Programs to ensure that sewage sludge from cities like Augusta is properly disposed of are inadequate to protect health and the environment, according to a U.S. Environmental Protection Agency report.
Sludge -- a byproduct of sewage treatment -- is routinely applied to farmlands as fertilizer. Although guidelines are established by EPA, similar rules are usually enforced by state regulators.
The rules require testing of sludge and other procedures to prevent viruses and other substances from being transferred back into soil and water, where they could harm fish, crops or livestock.
EPA's internal review arm -- the Office of the Inspector General -- spent almost a year evaluating the laws and regulatory procedures associated with land application of sewage sludge.
The resulting report, obtained by The Augusta Chronicle under a federal Freedom of Information Act request, concluded EPA can't enforce compliance with its own rules.
"EPA does not have an effective program for ensuring compliance with land application requirements," the report said. "Accordingly, while EPA promotes land application, EPA cannot assure the public that current land application practices are protective of human health and the environment."
Nationally, about 3,700 sewage treatment plants generate about 7.5 million metric tons of sludge annually, of which 54 percent is land-applied.
The report found that EPA:
Reviewed only about 38 percent of the required reports submitted by sewage plants nationwide during fiscal 1998.
Performs "virtually no inspections" at land application sites.
Performs few inspections at sewage plants.
Does not maintain data on cumulative amounts of sludge-related pollutants at land application sites.
Augusta's Messerly Wastewater Plant, which disposes of 9,000 tons of sludge per year on 30 farms throughout Richmond, Burke and Jefferson counties, has been the center of controversy over its sludge program for almost two years.
Two local farms -- R.A. McElmurray & Sons of Hephzibah and Boyceland Dairy of Keysville -- claim in federal lawsuits that 93 million gallons of sludge applied to their land many years ago contained toxic metals.
The consequence, according to claims within the unresolved lawsuits, is that cattle and land were poisoned. Augusta denies the allegations and has spent more than $1 million so far defending claims its sludge program is safe.
The auditors, however, reviewed only the ability of EPA to provide adequate oversight to the regulation of sludge programs; they did not review the science and risk assessment associated with those practices.
Officials with EPA's Region IV office in Atlanta, which oversees federal sludge compliance matters in Georgia, say facilities like Augusta's wastewater plant do receive federal attention.
"I will not assert that we look at every annual report every year, but Region IV does have an extraordinary amount of resources devoted to these issues," said Scott Gordon, chief of EPA Region IV's Water Programs Enforcement Branch.
"We have conducted inspections of Augusta's (federal) Rule 503 program in the past 18 months, and there has been site evaluation and sampling conducted recently," he said.
Those recent inspections yielded minor areas of noncompliance, but in general, Augusta's facility is operating within the rules, he said.
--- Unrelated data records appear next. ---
(** * Calendar-Custom-Color: the ICS-to-colouring pipeline

    A shallow embedding of [src/popup.js] (the [Calendar] class with its ICS
    parser, the working calendar list, the settings store writes) and of
    [src/content.js] (the date codec, colour resolution and the day-cell
    annotator), followed by the properties of the specification checked
    against it.

    Conventions of the embedding.
    - A JavaScript string is a [string]: a sequence of character codes below
      256.  The code inspects only ASCII characters (colon, CR, LF, digits,
      sign, white space), so wider code units behave like any other
      ordinary character.
    - [undefined] and [null] are [None]; a property that is absent and a
      property holding [undefined] read the same everywhere in this
      program, so an object field is an [option].
    - The only numbers the program computes with are [NaN] and integers
      ([parseInt] results, array lengths, bit fields); see [number].
    - A plain object used as a dictionary is a [gmap string string] of its
      own properties; reading [obj[key]] is [js_get], which also finds the
      properties every plain object inherits from [Object.prototype]. *)

From Stdlib Require Import ZArith Ascii Lia.
From Stdlib Require Import Numbers.DecimalString Numbers.DecimalPos.
From stdpp Require Import base option list gmap strings.

Open Scope Z_scope.

(* ===================================================================== *)
(** * JavaScript primitives used by the two scripts                       *)
(* ===================================================================== *)

(** ** Numbers *)

(** [parseInt] yields [NaN] or an integer; negative zero is identified with
    zero, which no operation used here (comparison, [ToInt32], template
    literal) can tell apart. *)
Inductive number : Type :=
  | NaN
  | Num (z : Z).

(** [ToInt32]: [NaN] becomes 0, an integer is reduced modulo 2^32 into the
    signed range. *)
Definition toInt32 (x : number) : Z :=
  match x with
  | NaN => 0
  | Num z => (z + 2 ^ 31) mod 2 ^ 32 - 2 ^ 31
  end.

(** [a >> n] for a shift count [0 <= n < 32]. *)
Definition js_shr (a : number) (n : Z) : number :=
  Num (Z.shiftr (toInt32 a) n).
Lemma cidr_text_free c x :
  cidr_ok x -> hex_val c = None -> c <> ":"%char -> c <> "."%char -> c <> "-"%char ->
  c <> "/"%char -> s_free c (cidr_text x) = true.
Proof.
  intros [Hip _] Hc ????. unfold cidr_text.
  rewrite !s_free_app, IP_String_free, format_int_free by (done || by apply no_hex_digit).
  cbn [andb]. rewrite andb_true_r. by apply s_free_cons.
Qed.

Lemma Join_length c k l :
  Forall (fun s => String.length s <= k)%nat l ->
  (String.length (Join (String c EmptyString) l) <= S k * length l)%nat.
Proof.
  induction 1 as [|s l Hs Hl IH]; [cbn; lia|]. destruct l as [|s' l]; [cbn; lia|].
  change (Join (String c EmptyString) (s :: s' :: l))
    with (s +:+ String c (Join (String c EmptyString) (s' :: l))).
  rewrite s_length_app. cbn [String.length length] in *. lia.
Qed.

Lemma hex_lower_length n : (String.length (hex_lower n) <= 4)%nat.
Proof. unfold hex_lower. repeat case_match; cbn; lia. Qed.

Lemma groups_text_length g : (String.length (groups_text g) <= 5 * length g)%nat.
Proof.
  unfold groups_text. rewrite <- (length_fmap hex_lower g). apply Join_length.
  apply Forall_fmap, Forall_true. apply hex_lower_length.
Qed.

Lemma IP_String_length ip : ip_ok ip -> (String.length (IP_String ip) <= 300)%nat.
Proof.
  intros Hip. rewrite IP_String_ok by done. destruct Hip as [[Hl Hb] _]. case_decide as H4.
  - unfold format_ipv4. etrans; [apply (Join_length _ 65)|rewrite length_fmap, H4; lia].
    apply Forall_fmap. eapply Forall_impl; [exact Hb|]. intros b Hbb. apply format_int_length.
    unfold byte_ok, int64_range, two63 in *. lia.
  - destruct Hl as [|Hl]; [done|]. unfold format_ipv6.
    destruct (longest_run 0 (groups ip) _) as [st n].
    fold (groups_text (groups ip)) (groups_text (take st (groups ip)))
      (groups_text (drop (st + n) (groups ip))).
    assert (length (groups ip) = 8%nat) as Hg by (by rewrite length_groups, Hl).
    pose proof (groups_text_length (groups ip)).
    pose proof (groups_text_length (take st (groups ip))) as H1.
    pose proof (groups_text_length (drop (st + n) (groups ip))) as H2.
    rewrite length_take in H1. rewrite length_drop in H2.
    case_match; [lia|]. rewrite !s_length_app. cbn [String.length]. lia.
Qed.

Lemma cidr_text_length c : cidr_ok c -> (String.length (cidr_text c) <= 400)%nat.
Proof.
  intros Hc. pose proof (cidr_bits c Hc) as Hn. unfold cidr_text. rewrite !s_length_app.
  pose proof (IP_String_length c.1 (proj1 Hc)).
  pose proof (format_int_length c.2) as Hf. cbn [String.length].
  assert (int64_range c.2) as Hr by (unfold int64_range, two63; lia). specialize (Hf Hr). lia.
Qed.
(* ===== verification/GoJson.v ===== *)
(** * encoding/json

    JSON values, the text [json.Marshal] writes for them, and the parser behind
    [json.Unmarshal].  Numbers keep their literal text, as the decoder does until
    it knows the type of the target.  Parsing text that was printed gives the
    value back, for values whose strings are ASCII and whose numbers are
    integers. *)

From S2P Require Import Prelude GoStrings GoEncoding.

Unset Elimination Schemes.
Inductive json :=
| JNull
| JBool (b : bool)
| JNum (lit : string)
| JStr (s : string)
| JArr (l : list json)
| JObj (l : list (string * json)).
Set Elimination Schemes.

(** ** Printing *)

Definition dq : ascii := ascii_of_nat 34.
Definition bs : ascii := ascii_of_nat 92.

(** The two-digit hexadecimal form of a byte, after \u00. *)
Definition u_escape (c : ascii) : string :=
  String bs (String "u" (String "0" (String "0"
    (String (hex_digit (byte_val c / 16)) (String (hex_digit (byte_val c mod 16)) EmptyString))))).

(** The bytes of a valid UTF-8 sequence at the head of [s], if there is one. *)
Definition cont (lo hi : Z) (c : ascii) : bool := (lo <=? byte_val c)%Z && (byte_val c <=? hi)%Z.

Definition rune_len (s : string) : option nat :=
  match s with
  | EmptyString => None
  | String c s =>
      let n := byte_val c in
      if (n <? 128)%Z then Some 1%nat
      else if cont 194 223 c then
        match s with
        | String d _ => if cont 128 191 d then Some 2%nat else None
        | _ => None
        end
      else if cont 224 239 c then
        match s with
        | String d (String e _) =>
            let lo := if (n =? 224)%Z then 160%Z else 128%Z in
            let hi := if (n =? 237)%Z then 159%Z else 191%Z in
            if cont lo hi d && cont 128 191 e then Some 3%nat else None
        | _ => None
        end
      else if cont 240 244 c then
        match s with
        | String d (String e (String f _)) =>
            let lo := if (n =? 240)%Z then 144%Z else 128%Z in
            let hi := if (n =? 244)%Z then 143%Z else 191%Z in
            if cont lo hi d && cont 128 191 e && cont 128 191 f then Some 4%nat else None
        | _ => None
        end
      else None
  end.

(** How [Marshal] writes an ASCII byte of a string: quotes, backslashes and
    control characters are escaped, and so are <, > and &. *)
Definition escape_ascii (c : ascii) : string :=
  let n := byte_val c in
  if (n =? 34)%Z || (n =? 92)%Z then String bs (String c EmptyString)
  else if (n =? 10)%Z then String bs "n"
  else if (n =? 13)%Z then String bs "r"
  else if (n =? 9)%Z then String bs "t"
  else if (n <? 32)%Z || (n =? 60)%Z || (n =? 62)%Z || (n =? 38)%Z then u_escape c
  else String c EmptyString.

(** A whole string: valid UTF-8 sequences are copied, except U+2028 and U+2029,
    which are escaped; a byte that starts none becomes the replacement
    character.  [skip] counts the bytes of the current sequence still to copy. *)
Fixpoint escape_go (skip : nat) (s : string) : string :=
  match s with
  | EmptyString => EmptyString
  | String c t =>
      match skip with
      | S skip => String c (escape_go skip t)
      | O =>
          if (byte_val c <? 128)%Z then escape_ascii c +:+ escape_go 0 t
          else match rune_len s with
               | Some k =>
                   if bool_decide (s_take 3 s = String (byte_of 226) (String (byte_of 128)
                                                 (String (byte_of 168) EmptyString)))
                   then match t with
                        | String _ (String _ t) => String bs "u2028" +:+ escape_go 0 t
                        | _ => EmptyString
                        end
                   else if bool_decide (s_take 3 s = String (byte_of 226) (String (byte_of 128)
                                                      (String (byte_of 169) EmptyString)))
                   then match t with
                        | String _ (String _ t) => String bs "u2029" +:+ escape_go 0 t
                        | _ => EmptyString
                        end
                   else String c (escape_go (k - 1) t)
               | None => String bs "ufffd" +:+ escape_go 0 t
               end
      end
  end.

Definition print_string (s : string) : string :=
  String dq (escape_go 0 s +:+ String dq EmptyString).

Fixpoint print_json (j : json) : string :=
  match j with
  | JNull => "null"
  | JBool b => if b then "true" else "false"
  | JNum lit => lit
  | JStr s => print_string s
  | JArr l => "[" +:+ Join "," (print_json <$> l) +:+ "]"
  | JObj l =>
      "{" +:+ Join "," ((fun kv => print_string kv.1 +:+ ":" +:+ print_json kv.2) <$> l) +:+ "}"
  end.

(** ** Parsing *)

Definition is_ws (c : ascii) : bool :=
  let n := byte_val c in (n =? 32)%Z || (n =? 9)%Z || (n =? 10)%Z || (n =? 13)%Z.

Fixpoint skip_ws (s : string) : string :=
  match s with
  | String c t => if is_ws c then skip_ws t else s
  | EmptyString => s
  end.

Fixpoint strip_prefix (p s : string) : option string :=
  match p, s with
  | EmptyString, _ => Some s
  | String c p, String d s => if decide (c = d) then strip_prefix p s else None
  | _, EmptyString => None
  end.

(** The UTF-8 form of a code point. *)
Definition utf8 (n : Z) : string :=
  if (n <? 128)%Z then String (byte_of n) EmptyString
  else if (n <? 2048)%Z then
    String (byte_of (192 + n / 64)) (String (byte_of (128 + n mod 64)) EmptyString)
  else if (n <? 65536)%Z then
    String (byte_of (224 + n / 4096)) (String (byte_of (128 + n / 64 mod 64))
      (String (byte_of (128 + n mod 64)) EmptyString))
  else
    String (byte_of (240 + n / 262144)) (String (byte_of (128 + n / 4096 mod 64))
      (String (byte_of (128 + n / 64 mod 64)) (String (byte_of (128 + n mod 64)) EmptyString))).

Definition hex4 (a b c d : ascii) : option Z :=
  a ← hex_val a; b ← hex_val b; c ← hex_val c; d ← hex_val d;
  Some (((a * 16 + b) * 16 + c) * 16 + d)%Z.

Definition replacement : string := utf8 65533.

(** The one-letter escapes. *)
Definition simple_escape (e : ascii) : option ascii :=
  let n := byte_val e in
  if (n =? 34)%Z || (n =? 92)%Z || (n =? 47)%Z then Some e
  else if (n =? 98)%Z then Some (byte_of 8)
  else if (n =? 102)%Z then Some (byte_of 12)
  else if (n =? 110)%Z then Some nl
  else if (n =? 114)%Z then Some cr
  else if (n =? 116)%Z then Some (byte_of 9)
  else None.

Definition prepend (p : string) (r : option (string * string)) : option (string * string) :=
  match r with Some (s, rest) => Some (p +:+ s, rest) | None => None end.

(** The rest of a string literal, after its opening quote.  A surrogate pair is
    one character; a surrogate on its own, and a byte that starts no UTF-8
    sequence, become the replacement character. *)
Fixpoint parse_chars (skip : nat) (s : string) : option (string * string) :=
  match s with
  | EmptyString => None
  | String c t =>
      match skip with
      | S skip => prepend (String c EmptyString) (parse_chars skip t)
      | O =>
          if decide (c = dq) then Some (EmptyString, t)
          else if decide (c = bs) then
            match t with
            | String e t =>
                if decide (e = "u"%char) then
                  match t with
                  | String h1 (String h2 (String h3 (String h4 t))) =>
                      match hex4 h1 h2 h3 h4 with
                      | None => None
                      | Some n =>
                          if (55296 <=? n)%Z && (n <? 56320)%Z then
                            match t with
                            | String b (String u (String g1 (String g2 (String g3 (String g4 t'))))) =>
                                match hex4 g1 g2 g3 g4 with
                                | Some m =>
                                    if decide (b = bs /\ u = "u"%char) then
                                      if (56320 <=? m)%Z && (m <? 57344)%Z
                                      then prepend (utf8 (65536 + (n - 55296) * 1024 + (m - 56320)))
                                             (parse_chars 0 t')
                                      else prepend replacement (parse_chars 0 t)
                                    else prepend replacement (parse_chars 0 t)
                                | None => prepend replacement (parse_chars 0 t)
                                end
                            | _ => prepend replacement (parse_chars 0 t)
                            end
                          else if (56320 <=? n)%Z && (n <? 57344)%Z
                          then prepend replacement (parse_chars 0 t)
                          else prepend (utf8 n) (parse_chars 0 t)
                      end
                  | _ => None
                  end
                else
                  match simple_escape e with
                  | Some d => prepend (String d EmptyString) (parse_chars 0 t)
                  | None => None
                  end
            | EmptyString => None
            end
          else if (byte_val c <? 32)%Z then None
          else match rune_len s with
               | Some k => prepend (String c EmptyString) (parse_chars (k - 1) t)
               | None => prepend replacement (parse_chars 0 t)
               end
      end
  end.

(** The longest run of digits. *)
Fixpoint digits (s : string) : string * string :=
  match s with
  | String c t => if is_digit c then let (d, r) := digits t in (String c d, r) else (EmptyString, s)
  | EmptyString => (EmptyString, s)
  end.

(** A number literal and what follows it: sign, integer part without leading
    zeros, fraction, exponent. *)
Definition parse_sign (s : string) : string * string :=
  match s with String "-" t => ("-", t) | _ => (EmptyString, s) end.

Definition parse_intpart (s : string) : string * string :=
  match s with String "0" t => ("0", t) | _ => digits s end.

Definition parse_frac (s : string) : option (string * string) :=
  match s with
  | String "." t =>
      let (d, r) := digits t in
      if decide (d = EmptyString) then None else Some (String "." d, r)
  | _ => Some (EmptyString, s)
  end.

Definition parse_exp (s : string) : option (string * string) :=
  match s with
  | String e t =>
      if decide (e = "e"%char \/ e = "E"%char) then
        let (sg, t) := match t with
                       | String "+" t => ("+", t)
                       | String "-" t => ("-", t)
                       | _ => (EmptyString, t)
                       end in
        let (d, r) := digits t in
        if decide (d = EmptyString) then None else Some (String e (sg +:+ d), r)
      else Some (EmptyString, s)
  | EmptyString => Some (EmptyString, s)
  end.
(** A list of networks is not empty, an endpoint resolves, a number fits. *)
Definition peer_attr_ok (a : peer_attr) : Prop :=
  match a with
  | PublicKeyIs _ => True
  | AllowedIPsAre nets => nets <> [] /\ Forall cidr_ok nets
  | EndpointIs text a => ResolveUDPAddr text = Ok a
  | KeepaliveIs n => int64_range n
  end.

Definition section_ok (x : string * string * section) : Prop :=
  let '(before, after, s) := x in
  s_free "[" before = true /\ s_free "]" after = true /\
  line_ok (before +:+ String "[" (title s +:+ String "]" after)) = true /\
  match s with
  | InterfaceSection ls => Forall (line_is_ok interface_text (fun _ => True)) ls
  | PeerSection ls => Forall (line_is_ok peer_text peer_attr_ok) ls
  | OtherSection t ls =>
      t <> "Interface" /\ t <> "Peer" /\ Forall (fun l => ignored_ok l = true) ls
  end.

Definition file_ok (f : file) : Prop :=
  Forall (fun l => ignored_ok l = true) (preamble f) /\ Forall section_ok (sections f).

(** ** Reading lines *)

Local Abbreviation read_line := (WireguardConfig.read_line ResolveUDPAddr).
Local Abbreviation read_lines := (WireguardConfig.read_lines ResolveUDPAddr).

Lemma read_header r before after t :
  s_free "[" before = true -> s_free "]" after = true ->
  read_line r (before +:+ String "[" (t +:+ String "]" after)) = Ok (read_section r t).
Proof.
  intros Hb Ha. unfold read_line, match_section. rewrite Index_app by done.
  cbn [mbind option_bind]. rewrite s_drop_app, LastIndex_app by done. cbn [mbind option_bind].
  by rewrite s_take_app.
Qed.

Lemma blank_space s : blank s = true -> s_forall is_space s = true.
Proof.
  apply s_forall_impl. intros c Hc. apply bool_decide_eq_true in Hc. apply bool_decide_eq_true.
  rewrite !elem_of_cons in *; tauto.
Qed.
Beverly Banister, acting Water Management Division director for Region IV, acknowledged EPA is understaffed, but said areas where complaints originate -- like Augusta -- are evaluated promptly.
"What we've tried to do is be responsive to needs but still recognize we do have limited resources," she said. "We do follow up as necessary to areas that need attention."
The Inspector General's report notes that EPA has delegated enforcement for sludge programs to Texas, Utah and Oklahoma. But oversight responsibility rests with EPA in 47 nondelegated states, including Georgia.
"There is virtually no federal oversight of state biosolids programs in nondelegated states," the report said, leaving EPA with insufficient information to determine whether the rules are being followed.
The absence of any oversight stems from a low priority assigned to the issue, the auditors wrote. Both the EPA's Office of Water and the agency's Office of Enforcement and Compliance Assurance opted not to commit any enforcement resources to sludge programs.
"This may result in increased risks to the environment and human health," the report said, "and cause a loss of public confidence in the biosolids program."
The auditors recommended EPA reevaluate its program by the end of 2001 to determine if additional steps could ensure that biosolids management is protective of health and the environment.
The U.S. Environmental Protection Agency can't ensure compliance with rules for land-applying sewage sludge.
EPA reviewed only about 38 percent of the required reports filed by 3,700 sewage plants during fiscal 1998.
EPA performs "virtually no inspections" at land application sites and rarely inspects sewage plants.
EPA does not maintain data on cumulative amounts of pollutants at land application sites.